**Records to use:**

(* ===== verification/IR.v ===== *)
(** * The intermediate representation the simulator runs: [compiler/include/ir.h]

    Enumerations are inductive types with the source's constructors.  The
    discriminated unions of expressions and statements become one constructor
    per payload layout, the kinds that share a layout being an enumeration of
    their own.  A C pointer to a node that may be [NULL] is a node of type
    [IR_Expr] or [IR_Stmt] whose [NULL] case is [NullExpr] or [NullStmt].
    C arrays with their element count are lists. *)

From S2P Require Import Prelude.

Local Open Scope Z_scope.

Inductive IR_SignalKind := SIG_PORT | SIG_NET | SIG_REGISTER | SIG_LATCH.
Inductive IR_PortDirection := PORT_IN | PORT_OUT | PORT_INOUT.

Definition IR_LIT_WORDS : Z := 4.

Record IR_Literal := mkLiteral {
  lit_words : list Z;
  lit_width : Z;
  lit_is_z : bool
}.

(** The union of [IR_Signal] is flattened: [sig_direction] is the port member,
    [sig_reset_value] and [sig_home_domain] the register member. *)
Record IR_Signal := mkSignal {
  sig_id : Z;
  sig_name : string;
  sig_kind : IR_SignalKind;
  sig_width : Z;
  sig_owner_module_id : Z;
  sig_source_line : Z;
  sig_can_be_z : bool;
  sig_iob : bool;
  sig_direction : IR_PortDirection;
  sig_reset_value : IR_Literal;
  sig_home_domain : Z
}.

(** Kinds with the [unary] layout. *)
Inductive IR_UnaryKind := EXPR_UNARY_NOT | EXPR_UNARY_NEG | EXPR_LOGICAL_NOT.

(** Kinds with the [binary] layout. *)
Inductive IR_BinaryKind :=
  | EXPR_BINARY_ADD | EXPR_BINARY_SUB | EXPR_BINARY_MUL | EXPR_BINARY_DIV | EXPR_BINARY_MOD
  | EXPR_BINARY_AND | EXPR_BINARY_OR | EXPR_BINARY_XOR
  | EXPR_BINARY_SHL | EXPR_BINARY_SHR | EXPR_BINARY_ASHR
  | EXPR_BINARY_EQ | EXPR_BINARY_NEQ | EXPR_BINARY_LT | EXPR_BINARY_GT
  | EXPR_BINARY_LTE | EXPR_BINARY_GTE
  | EXPR_LOGICAL_AND | EXPR_LOGICAL_OR
  | EXPR_INTRINSIC_USUB | EXPR_INTRINSIC_SSUB
  | EXPR_INTRINSIC_UMIN | EXPR_INTRINSIC_UMAX | EXPR_INTRINSIC_SMIN | EXPR_INTRINSIC_SMAX.

(** Kinds with the [intrinsic] layout. *)
Inductive IR_IntrinsicKind :=
  | EXPR_INTRINSIC_UADD | EXPR_INTRINSIC_SADD | EXPR_INTRINSIC_UMUL | EXPR_INTRINSIC_SMUL
  | EXPR_INTRINSIC_GBIT | EXPR_INTRINSIC_SBIT | EXPR_INTRINSIC_GSLICE | EXPR_INTRINSIC_SSLICE
  | EXPR_INTRINSIC_OH2B | EXPR_INTRINSIC_B2OH | EXPR_INTRINSIC_PRIENC | EXPR_INTRINSIC_LZC
  | EXPR_INTRINSIC_ABS | EXPR_INTRINSIC_POPCOUNT | EXPR_INTRINSIC_REVERSE
  | EXPR_INTRINSIC_BSWAP
  | EXPR_INTRINSIC_REDUCE_AND | EXPR_INTRINSIC_REDUCE_OR | EXPR_INTRINSIC_REDUCE_XOR.

(** The first [Z] of each constructor is the node's [width]. *)
Inductive IR_Expr :=
  | NullExpr
  | ExprLiteral (width : Z) (literal : IR_Literal)
  | ExprSignalRef (width signal_id : Z)
  | ExprUnary (kind : IR_UnaryKind) (width : Z) (operand : IR_Expr)
  | ExprBinary (kind : IR_BinaryKind) (width : Z) (left right : IR_Expr)
  | ExprTernary (width : Z) (condition true_val false_val : IR_Expr)
  | ExprConcat (width : Z) (operands : list IR_Expr)
  | ExprSlice (width signal_id : Z) (base_expr : IR_Expr) (msb lsb : Z)
  | ExprIntrinsic (kind : IR_IntrinsicKind) (width : Z)
      (source index value : IR_Expr) (element_width : Z)
  | ExprMemRead (width : Z) (memory_name port_name : string) (address : IR_Expr).

Inductive IR_AssignmentKind :=
  | ASSIGN_ALIAS | ASSIGN_ALIAS_ZEXT | ASSIGN_ALIAS_SEXT
  | ASSIGN_DRIVE | ASSIGN_DRIVE_ZEXT | ASSIGN_DRIVE_SEXT
  | ASSIGN_RECEIVE | ASSIGN_RECEIVE_ZEXT | ASSIGN_RECEIVE_SEXT.

Record IR_Assignment := mkAssignment {
  asgn_id : Z;
  asgn_lhs_signal_id : Z;
  asgn_rhs : IR_Expr;
  asgn_kind : IR_AssignmentKind;
  asgn_is_sliced : bool;
  asgn_lhs_msb : Z;
  asgn_lhs_lsb : Z;
  asgn_source_line : Z
}.

(** A select case is a case value ([NullExpr] for DEFAULT) and a body. *)
Inductive IR_Stmt :=
  | NullStmt
  | StmtAssignment (assign : IR_Assignment)
  | StmtIf (condition : IR_Expr) (then_block elif_chain else_block : IR_Stmt)
  | StmtSelect (selector : IR_Expr) (cases : list (IR_Expr * IR_Stmt))
  | StmtBlock (stmts : list IR_Stmt)
  | StmtMemWrite (memory_name port_name : string) (address data : IR_Expr).

Inductive IR_ClockEdge := EDGE_RISING | EDGE_FALLING | EDGE_BOTH.
Inductive IR_ResetPolarity := RESET_ACTIVE_HIGH | RESET_ACTIVE_LOW.
Inductive IR_ResetType := RESET_IMMEDIATE | RESET_CLOCKED.

Record IR_ClockDomain := mkClockDomain {
  cd_id : Z;
  cd_clock_signal_id : Z;
  cd_edge : IR_ClockEdge;
  cd_register_ids : list Z;
  cd_reset_signal_id : Z;
  cd_reset_sync_signal_id : Z;
  cd_reset_active : IR_ResetPolarity;
  cd_reset_type : IR_ResetType;
  cd_statements : IR_Stmt
}.

Inductive IR_MemoryInitKind := MEM_INIT_NONE | MEM_INIT_LITERAL | MEM_INIT_FILE | MEM_INIT_BLOB.

(** Of the [init] union the literal member is kept; the file path and the
    blob of lowered bytes are not read by the modelled code. *)
Record IR_Memory := mkMemory {
  mem_id : Z;
  mem_name : string;
  mem_word_width : Z;
  mem_depth : Z;
  mem_address_width : Z;
  mem_init_kind : IR_MemoryInitKind;
  mem_init_literal : IR_Literal
}.

(** [conn_const_expr] is [None] when the C field is [NULL]. *)
Record IR_InstanceConnection := mkConnection {
  conn_parent_signal_id : Z;
  conn_child_port_id : Z;
  conn_parent_msb : Z;
  conn_parent_lsb : Z;
  conn_const_expr : option string
}.

Record IR_Instance := mkInstance {
  inst_id : Z;
  inst_name : string;
  inst_child_module_id : Z;
  inst_connections : list IR_InstanceConnection
}.

Record IR_Module := mkModule {
  mod_id : Z;
  mod_name : string;
  mod_signals : list IR_Signal;
  mod_clock_domains : list IR_ClockDomain;
  mod_instances : list IR_Instance;
  mod_memories : list IR_Memory;
  mod_async_block : IR_Stmt;
  mod_eliminated : bool
}.

Record IR_Design := mkDesign {
  design_name : string;
  design_modules : list IR_Module
}.

(** ** Null tests and sizes *)

Definition expr_is_null (e : IR_Expr) : bool :=
  match e with NullExpr => true | _ => false end.

Definition stmt_is_null (s : IR_Stmt) : bool :=
  match s with NullStmt => true | _ => false end.

(** ** Induction principles that go under the lists *)

Section ExprInd.
Variable P : IR_Expr -> Prop.
Hypothesis Hnull : P NullExpr.
Hypothesis Hlit : forall w l, P (ExprLiteral w l).
Hypothesis Hsig : forall w i, P (ExprSignalRef w i).
Hypothesis Hun : forall k w e, P e -> P (ExprUnary k w e).
Hypothesis Hbin : forall k w l r, P l -> P r -> P (ExprBinary k w l r).
Hypothesis Hter : forall w c t f, P c -> P t -> P f -> P (ExprTernary w c t f).
Hypothesis Hcat : forall w es, Forall P es -> P (ExprConcat w es).
Hypothesis Hsl : forall w i b m l, P b -> P (ExprSlice w i b m l).
Hypothesis Hint : forall k w s i v ew, P s -> P i -> P v -> P (ExprIntrinsic k w s i v ew).
Hypothesis Hmem : forall w m p a, P a -> P (ExprMemRead w m p a).

Fixpoint IR_Expr_ind' (e : IR_Expr) : P e :=
  match e with
  | NullExpr => Hnull
  | ExprLiteral w l => Hlit w l
  | ExprSignalRef w i => Hsig w i
  | ExprUnary k w e => Hun k w e (IR_Expr_ind' e)
  | ExprBinary k w l r => Hbin k w l r (IR_Expr_ind' l) (IR_Expr_ind' r)
  | ExprTernary w c t f =>
      Hter w c t f (IR_Expr_ind' c) (IR_Expr_ind' t) (IR_Expr_ind' f)
  | ExprConcat w es =>
      Hcat w es
        ((fix go es : Forall P es :=
            match es with
            | [] => List.Forall_nil P
            | e :: es' => @List.Forall_cons _ P e es' (IR_Expr_ind' e) (go es')
            end) es)
  | ExprSlice w i b m l => Hsl w i b m l (IR_Expr_ind' b)
  | ExprIntrinsic k w s i v ew =>
      Hint k w s i v ew (IR_Expr_ind' s) (IR_Expr_ind' i) (IR_Expr_ind' v)
  | ExprMemRead w m p a => Hmem w m p a (IR_Expr_ind' a)
  end.
End ExprInd.

Section StmtInd.
Variable P : IR_Stmt -> Prop.
Hypothesis Hnull : P NullStmt.
Hypothesis Hasgn : forall a, P (StmtAssignment a).
Hypothesis Hif : forall c t el els, P t -> P el -> P els -> P (StmtIf c t el els).
Hypothesis Hsel : forall s cs, Forall (fun c => P c.2) cs -> P (StmtSelect s cs).
Hypothesis Hblk : forall ss, Forall P ss -> P (StmtBlock ss).
Hypothesis Hmem : forall m p a d, P (StmtMemWrite m p a d).

Fixpoint IR_Stmt_ind' (s : IR_Stmt) : P s :=
  match s with
  | NullStmt => Hnull
  | StmtAssignment a => Hasgn a
  | StmtIf c t el els => Hif c t el els (IR_Stmt_ind' t) (IR_Stmt_ind' el) (IR_Stmt_ind' els)
  | StmtSelect s cs =>
      Hsel s cs
        ((fix go cs : Forall (fun c => P c.2) cs :=
            match cs with
            | [] => List.Forall_nil _
            | c :: cs' => @List.Forall_cons _ (fun c => P c.2) c cs' (IR_Stmt_ind' c.2) (go cs')
            end) cs)
  | StmtBlock ss =>
      Hblk ss
        ((fix go ss : Forall P ss :=
            match ss with
            | [] => List.Forall_nil P
            | s :: ss' => @List.Forall_cons _ P s ss' (IR_Stmt_ind' s) (go ss')
            end) ss)
  | StmtMemWrite m p a d => Hmem m p a d
  end.
End StmtInd.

**What this task involves:** Your task is to set down again, exactly, every line from the beginning of the listing through the line with "node of type".

**Written answer:**
(* ===== verification/IR.v ===== *)
(** * The intermediate representation the simulator runs: [compiler/include/ir.h]

    Enumerations are inductive types with the source's constructors.  The
    discriminated unions of expressions and statements become one constructor
    per payload layout, the kinds that share a layout being an enumeration of
    their own.  A C pointer to a node that may be [NULL] is a node of type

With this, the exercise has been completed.